We are committed to operating and producing metals with the least possible environmental footprint

The Group's environmental ambition is reflected in its corporate purpose; to always act in a responsible manner, leave the smallest environmental footprint possible and contribute to a better world.

How We Measure Our Performance

GHG

per Au Eq Oz produced

Fresh water

volume used per Au Eq Oz produced

Recycled water

% per Au Eq Oz produced

Recycled waste

% of total waste

Domestic waste

generated (kg/person/day)

Potable water

consumption (lt/person/day)

Our approach  TO PROTECTING THE ENVIRONMENT

Our Commitments

We adhere to six fundamental environmental commitments:

  • To act and take decisions considering the impact on wildlife
  • To act and take decisions considering the impact on water quality
  • To only discharge authorised effluents
  • To seek the prior approval of mine management prior to construction
  • To report all environmental incidents to mine management
  • To report transparently on our environmental performance

Cultural Transformation

Our Environmental Culture Transformation Plan (ECTP) is critical to our long-term environmental strategy. In 2023, we reviewed and restructured it in line with our updated Environmental Management System (EMS) Processes and company attributes. Our ongoing objective remains to embed an environmentally conscious culture across all departments within the business. This plan ensures that our leadership team understands our environmental culture and leads by example when implementing it.
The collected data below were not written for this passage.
(** The whole loop. *)
Lemma isolate_loop_spec rest lo ty fuel :
  regions ty = lo ++ rest -> chain 0 (regions ty) -> base < end_ -> Forall below lo ->
  is_u64 (total_size ty) -> (cnt ty + 2 <= max ty)%nat -> (length rest + 3 <= fuel)%nat ->
  exists ty' lo' mid' hi,
    isolate_range_loop fuel base end_ ty (length lo) 0 0
    = Ok (ty', start_of lo' mid', end_of lo' mid') /\ isolated ty ty' lo' mid' hi.
Proof.
  intros E Hc Hbe. revert lo fuel E.
  induction rest as [|r rest IH]; intros lo fuel E Hlo Ht Hm Hf.
  - destruct (isolate_loop_high [] lo [] ty fuel) as (ty' & mid' & hi & Hl & Hi & _);
      auto; try (cbn in *; lia); try constructor.
    rewrite app_nil_r in Hl. by exists ty', lo, mid', hi.
  - destruct (chain_In 0 (regions ty) r Hc) as (? & ? & ?); [rewrite E; set_solver|].
    assert (Hrest : Forall (fun r' => rgn_end r <= rgn_base r') rest).
    { rewrite E in Hc. apply chain_cons_app in Hc. apply Forall_forall. intros r' Hin.
      apply (chain_In _ _ _ Hc Hin). }
    destruct (Z.le_gt_cases (rgn_end r) base) as [Hle|Hgt].
    + destruct fuel as [|fuel]; [cbn in Hf; lia|]. cbn [isolate_range_loop].
      rewrite E, lookup_mid, (region_end_eq r) by lia.
      assert (rgn_base r < base) by (unfold rgn_end in *; lia). zdec.
      rewrite <- (length_snoc lo r). apply IH; auto; [by rewrite E, <- app_assoc| |cbn in Hf; lia].
      apply Forall_app. split; [done|]. constructor; [done|constructor].
    + destruct (Z.lt_ge_cases (rgn_base r) base) as [Hlt|Hge].
      * destruct fuel as [|fuel]; [cbn in Hf; lia|]. cbn [isolate_range_loop].
        rewrite E, lookup_mid, (region_end_eq r) by lia. zdec.
        rewrite <- E. fold (split_at ty (length lo) r base).
        rewrite (split_at_spec ty lo r rest base) by (done || lia). cbn [obind].
        destruct (isolate_loop_high (upper r base :: rest) (lo ++ [lower r base]) []
          (MType (lo ++ lower r base :: upper r base :: rest) (max ty) (total_size ty) (home ty))
          fuel) as (ty' & mid' & hi & Hl & Hi & Hcnt); cbn [regions max total_size home]; auto.
        -- by rewrite <- app_assoc.
        -- apply chain_cut; [done|]. by rewrite <- E.
        -- apply Forall_app. split; [done|]. constructor; [|constructor].
           unfold below. rewrite lower_end. lia.
        -- constructor; [cbn; lia|].
           eapply Forall_impl; [exact Hrest|]. cbn. lia.
        -- unfold cnt in *. rewrite E, length_app in *. cbn in *. rewrite length_app. cbn. lia.
        -- cbn in *. lia.
        -- rewrite app_nil_r, length_snoc in Hl. cbn [start_of end_of] in Hl.
           eexists ty', (lo ++ [lower r base]), mid', hi. split; [exact Hl|].
           assert (Hcnt' : (cnt ty <= cnt ty' <= cnt ty + 2)%nat).
           { destruct Hi as [_ _ _ _ _ _ _ _ _ _ Hi]. unfold cnt in *. cbn in *.
             rewrite E, !length_app in *. cbn in *. lia. }
           eapply isolated_step; [exact Hi|..]; cbn [regions max total_size home]; try done.
           ++ intros a. rewrite attr_at_cut by done. by rewrite E.
           ++ rewrite sum_sizes_cut. by rewrite E.
      * destruct (isolate_loop_high (r :: rest) lo [] ty fuel) as (ty' & mid' & hi & Hl & Hi & _);
          auto; try (cbn in *; lia).
        -- constructor; [done|]. eapply Forall_impl; [exact Hrest|]. cbn.
           unfold rgn_end. lia.
        -- rewrite app_nil_r in Hl. by exists ty', lo, mid', hi.
Qed.
Lemma range_end_bounds base size :
  is_u64 base -> is_u64 size -> base <= range_end base size <= U64_MAX.
Proof. unfold range_end, memblock_cap_size. ulia. Qed.

Lemma range_end_u64 base size :
  is_u64 base -> is_u64 size -> u64 (base + memblock_cap_size base size) = range_end base size.
Proof. intros. apply u64_id. pose proof (range_end_bounds base size). ulia. Qed.

(** ** Adding a range *)

(** The entries an addition needs, when the array is not empty. *)
Definition new_entries (t : type_ptr) (base size nid flags : Z) (st : memblock) : nat :=
  match regions (get_type t st) with
  | [r] => if rgn_size r =? 0 then 0 else count_new nid flags (range_end base size) base [r]
  | rs => count_new nid flags (range_end base size) base rs
  end.

Definition has_room (t : type_ptr) (extra : nat) (st : memblock) : Prop :=
  (cnt (get_type t st) + extra <= max (get_type t st))%nat.

#[global] Instance has_room_dec t extra st : Decision (has_room t extra st).
Proof. unfold has_room. apply _. Defined.

Definition add_regions (nid flags base size : Z) (rs : list memblock_region)
    : list memblock_region :=
  let end_ := range_end base size in
  match rs with
  | r :: _ =>
      if rgn_size r =? 0 then
        [memblock_set_region_node (Region base (end_ - base) flags (rgn_nid r)) nid]
      else merge_spec (add_spec nid flags end_ base rs)
  | [] => []
  end.

Lemma set_node_base r n : rgn_base (memblock_set_region_node r n) = rgn_base r.
Proof. unfold memblock_set_region_node. by destruct have_node_map. Qed.
Lemma set_node_size r n : rgn_size (memblock_set_region_node r n) = rgn_size r.
Proof. unfold memblock_set_region_node. by destruct have_node_map. Qed.
Lemma set_node_end r n : rgn_end (memblock_set_region_node r n) = rgn_end r.
Proof. unfold rgn_end. by rewrite set_node_base, set_node_size. Qed.
Lemma set_node_attr b s f n' n :
  attr (memblock_set_region_node (Region b s f n') n) = new_attr n f.
Proof.
  unfold attr, new_attr, memblock_get_region_node, memblock_set_region_node.
  by destruct have_node_map.
Qed.

Lemma make_room_enough fuel d t extra st :
  has_room t extra st -> make_room (S fuel) d t extra st = Ok (0, st).
Proof. unfold has_room. intros. cbn [make_room]. case_if; [lia|done]. Qed.

Section AddRange.
Variables (t : type_ptr) (base size nid flags : Z) (st : memblock).
Hypothesis Hwf : wf_memblock st.
Hypothesis Hbase : is_u64 base.
Hypothesis Hsize : is_u64 size.

Abbreviation ty := (get_type t st).
Abbreviation end_ := (range_end base size).

Lemma add_regions_wf :
  0 < memblock_cap_size base size -> wf_regions (add_regions nid flags base size (regions ty)).
Proof.
  intros Hpos. pose proof (range_end_bounds base size Hbase Hsize).
  unfold add_regions. destruct (wf_dummy_or_chain _ (wf_get _ t Hwf))
    as [(r & -> & Hb & Hs)|(r & rs & -> & Hc & Hr)].
  - rewrite Hs. cbn. left. split; [done|]. cbn.
    rewrite set_node_base, set_node_size, set_node_end. unfold range_end, rgn_end in *. cbn.
    ulia.
  - rewrite (proj2 (Z.eqb_neq _ _)) by lia. left.
    assert (Ha : chain 0 (add_spec nid flags end_ base (r :: rs))).
    { apply add_spec_chain; ulia || done. }
    destruct (add_spec nid flags end_ base (r :: rs)) as [|r' rs'] eqn:E.
    + by apply add_spec_nonnil in E.
    + cbn [merge_spec]. split; [|by apply merge_from_chain].
      destruct (merge_from_head r' rs') as (? & ? & -> & _). done.
Qed.

Lemma add_regions_attr a :
  0 < memblock_cap_size base size ->
  attr_at (add_regions nid flags base size (regions ty)) a =
  match attr_at (regions ty) a with
  | Some x => Some x
  | None => if in_range base size a then Some (new_attr nid flags) else None
  end.
Proof.
  intros Hpos. pose proof (range_end_bounds base size Hbase Hsize).
  unfold add_regions. destruct (wf_dummy_or_chain _ (wf_get _ t Hwf))
    as [(r & -> & Hd)|(r & rs & -> & Hc & Hr)].
  - rewrite attr_at_dummy by done. destruct Hd as [_ ->]. cbn.
    unfold in_region. rewrite set_node_base, set_node_end, set_node_attr.
    unfold in_range, rgn_end. cbn.
    by replace (base + (end_ - base)) with end_ by lia.
  - rewrite (proj2 (Z.eqb_neq _ _)) by lia.
    assert (Ha : chain 0 (add_spec nid flags end_ base (r :: rs))).
    { apply add_spec_chain; ulia || done. }
    rewrite <- (add_spec_attr_at nid flags end_ 0 base (r :: rs) a) by (ulia || done).
    destruct (add_spec nid flags end_ base (r :: rs)) as [|r' rs'] eqn:E; [done|].
    cbn [merge_spec]. by apply (merge_from_attr_at 0).
Qed.

Lemma add_regions_minimal : minimal (add_regions nid flags base size (regions ty)).
Proof.
  unfold add_regions. destruct (regions ty) as [|r rs]; [done|].
  case_if; [done|]. destruct (add_spec _ _ _ _ _); [done|]. apply merge_from_minimal.
Qed.

Definition added : memblock_type :=
  let rs := add_regions nid flags base size (regions ty) in
  MType rs (max ty) (sum_sizes rs) (home ty).

Lemma added_cnt_le : (cnt added <= cnt ty + new_entries t base size nid flags st)%nat.
Proof.
  unfold new_entries, added, cnt, add_regions. cbn [regions max].
  destruct (regions ty) as [|r rs] eqn:E; [cbn; lia|].
  destruct (rgn_size r =? 0) eqn:E0; [cbn; lia|].
  assert (Hlen : (length (add_spec nid flags end_ base (r :: rs))
    = length (r :: rs) + count_new nid flags end_ base (r :: rs))%nat) by apply length_add_spec.
  destruct (add_spec nid flags end_ base (r :: rs)) as [|r' rs'] eqn:Ea; [cbn; lia|].
  cbn [merge_spec]. pose proof (merge_from_length r' rs'). cbn [length] in *.
  destruct rs; lia.
Qed.

Lemma added_cnt :
  has_room t (new_entries t base size nid flags st) st -> (cnt added <= max added)%nat.
Proof. unfold has_room. pose proof added_cnt_le. cbn [max added]. lia. Qed.

Lemma add_range_with_room d :
  0 < memblock_cap_size base size -> has_room t (new_entries t base size nid flags st) st ->
  add_range_with d t base size nid flags st = Ok (0, set_type t added st).
Proof.
  intros Hpos Hroom. pose proof (range_end_bounds base size Hbase Hsize).
  unfold add_range_with, added, add_regions. rewrite range_end_u64 by done.
  rewrite (proj2 (Z.eqb_neq _ _)) by lia.
  unfold has_room, new_entries in Hroom.
  pose proof (wf_total_u64 _ (wf_get _ t Hwf)) as Ht.
  pose proof (wf_total _ (wf_get _ t Hwf)) as Hsum.
  destruct (wf_dummy_or_chain _ (wf_get _ t Hwf))
    as [(r & E & Hd)|(r & rs & E & Hc & Hr)]; rewrite E in *.
  - destruct Hd as [_ Hs]. cbn. rewrite Hs. cbn.
    rewrite set_node_size. cbn. unfold range_end.
    rewrite !Z.add_simpl_l, Z.add_0_r. done.
  - change ((r :: rs) !!! 0%nat) with r. rewrite (proj2 (Z.eqb_neq _ _)) by lia.
    assert (Hroom' : (cnt ty + count_new nid flags end_ base (regions ty) <= max ty)%nat).
    { rewrite E. destruct rs; [rewrite (proj2 (Z.eqb_neq _ _)) in Hroom by lia|]; done. }
    rewrite add_range_pass_count by (by rewrite E). cbn [obind].
    rewrite make_room_enough by done. cbn [obind].
    rewrite add_range_pass_insert; [cbn [obind]|by rewrite E|ulia|ulia|done|done].
    assert (Ha : chain 0 (add_spec nid flags end_ base (r :: rs))).
    { apply add_spec_chain; ulia || done. }
    rewrite E in *. destruct (add_spec nid flags end_ base (r :: rs)) as [|r' rs'] eqn:Ea.
    { by apply add_spec_nonnil in Ea. }
    erewrite memblock_merge_regions_spec by done. cbn.
    rewrite merge_from_sum. pose proof (chain0_sum _ Ha). rewrite Hsum.
    unfold set_regions, sum_sizes in *. cbn in *.
    do 4 f_equal. rewrite u64_id; lia.
Qed.

(** Without room and without the right to resize, nothing changes. *)
Lemma add_range_no_room d :
  (forall b s, d t b s st = Ok (-1, st)) ->
  0 < memblock_cap_size base size -> ~ has_room t (new_entries t base size nid flags st) st ->
  add_range_with d t base size nid flags st = Ok (- ENOMEM, st).
Proof.
  intros Hd Hpos Hroom. unfold add_range_with. rewrite range_end_u64 by done.
  rewrite (proj2 (Z.eqb_neq _ _)) by lia. unfold has_room, new_entries in Hroom.
  pose proof (wf_max _ (wf_get _ t Hwf)) as Hm.
  destruct (wf_dummy_or_chain _ (wf_get _ t Hwf))
    as [(r & E & _ & Hs)|(r & rs & E & Hc & Hr)]; rewrite E in *.
  - rewrite Hs in Hroom. cbn in Hroom. lia.
  - change ((r :: rs) !!! 0%nat) with r. rewrite (proj2 (Z.eqb_neq _ _)) by lia.
    rewrite add_range_pass_count by (by rewrite E). cbn [obind].
    assert (Hroom' : ~ (cnt ty + count_new nid flags end_ base (regions ty) <= max ty)%nat).
    { rewrite E. destruct rs; [rewrite (proj2 (Z.eqb_neq _ _)) in Hroom by lia|]; done. }
    cbn [make_room]. case_if; [|lia]. by rewrite Hd.
Qed.

Lemma added_wf :
  0 < memblock_cap_size base size -> has_room t (new_entries t base size nid flags st) st ->
  wf_type added.
Proof. intros. split; [by apply add_regions_wf|done|by apply added_cnt]. Qed.

End AddRange.

(** ** Isolating, removing and updating a range *)

Section Isolate.
Variables (t : type_ptr) (base size : Z) (st : memblock).
Hypothesis Hwf : wf_memblock st.
Hypothesis Hbase : is_u64 base.
Hypothesis Hsize : is_u64 size.
Hypothesis Hroom : has_room t 2 st.
Hypothesis Hpos : 0 < memblock_cap_size base size.

Abbreviation ty := (get_type t st).
Abbreviation end_ := (range_end base size).

(** The loop over the dummy entry of an empty array leaves it alone. *)
Lemma isolate_dummy r fuel :
  regions ty = [r] -> is_dummy r -> 
  isolate_range_loop (S (S fuel)) base end_ ty 0 0 0 = Ok (ty, 0%nat, 0%nat).
Proof.
  intros E [Hb Hs]. pose proof (range_end_bounds base size Hbase Hsize).
  cbn [isolate_range_loop]. rewrite E. cbn [lookup list_lookup].
  unfold region_end. rewrite Hb, Hs. change (u64 (0 + 0)) with 0.
  assert (0 < end_) by (unfold range_end in *; ulia).
  destruct (0 >=? end_) eqn:E1; rewrite Z.geb_leb in E1; zbool; [lia|].
  destruct (0 <=? base) eqn:E2; zbool; [|ulia]. done.
Qed.

Lemma isolate_range_with_room d :
  exists ty' lo mid hi,
    isolate_range_with d t base size st
    = Ok (0, start_of lo mid, end_of lo mid, set_type t ty' st)
    /\ ((mid = [] /\ ty' = ty /\ exists r, regions ty = [r] /\ is_dummy r)
        \/ isolated base end_ ty ty' lo mid hi).
Proof.
  pose proof (range_end_bounds base size Hbase Hsize).
  unfold isolate_range_with. rewrite range_end_u64 by done.
  rewrite (proj2 (Z.eqb_neq _ _)) by lia.
  rewrite make_room_enough by done. cbn [obind]. change (0 <? 0) with false. cbn iota.
  destruct (wf_dummy_or_chain _ (wf_get _ t Hwf)) as [(r & E & Hd)|(r & rs & E & Hc & Hr)].
  - exists ty, [], [], [r]. unfold cnt. rewrite E. cbn [length Nat.add].
    rewrite (isolate_dummy r) by done. cbn [obind]. split; [done|]. left. eauto 6.
  - destruct (isolate_loop_spec base end_ (regions ty) [] ty (cnt ty + 3))
      as (ty' & lo & mid & hi & Hl & Hi); try done.
    + by rewrite E.
    + unfold range_end. lia.
    + by apply wf_total_u64, wf_get.
    + cbn [length] in Hl. rewrite Hl. cbn [obind]. exists ty', lo, mid, hi. split; [done|]. by right.
Qed.

Lemma isolated_nonnil ty1 lo mid hi : isolated base end_ ty ty1 lo mid hi -> lo ++ mid ++ hi <> [].
Proof.
  intros [] E. unfold cnt in iso_cnt. rewrite iso_regions, E in iso_cnt.
  destruct (wf_rs _ (wf_get _ t Hwf)) as [[Hn _]|(? & E' & _)];
    [destruct (regions ty); [done|]|rewrite E' in iso_cnt]; cbn in *; lia.
Qed.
We launched initiatives focused on five areas to drive continuous environmental improvement: Leadership, Responsibility, Training, Communication and Innovation.

Environmental Management Systems

In January 2023, we launched our updated Environmental Management System (EMS) to further strengthen our environmentally-conscious culture across our business and operations. Our EMS is ISO 14001 aligned, and builds upon the wealth of knowledge and professional experience of our personnel, resulting in a tailor-made system that works best for the Company.

The main environmental standards and procedures were developed and published in the EMS portal on the Hochschild intranet. In 2023, the implementation of the EMS in our mines focused on the following Processes: environmental leadership, risk assessments, and field controls.

In 2024, we will rollout out further training on EMS to reinforce our workforce’s understanding of each Process; we will also perform an internal audit (led by our own specialists) to measure the effectiveness of our first year of implementation and identify opportunities for improvement. Additionally, we continue to conduct ‘managerial’ or ‘corporate’ inspections at all sites.

Environmental focus areas

Climate Change

At Hochschild, we recognise the urgency of addressing climate change and are determined to play our part by continuously reducing our Greenhouse Gas (“GHG”) emissions.

Our aim is to reach net zero GHG emissions by 2050. Additionally, as part of our reduction pathway towards that goal, we have set an interim target of 30% reduction in Scope 1 and 2 emissions for 2030.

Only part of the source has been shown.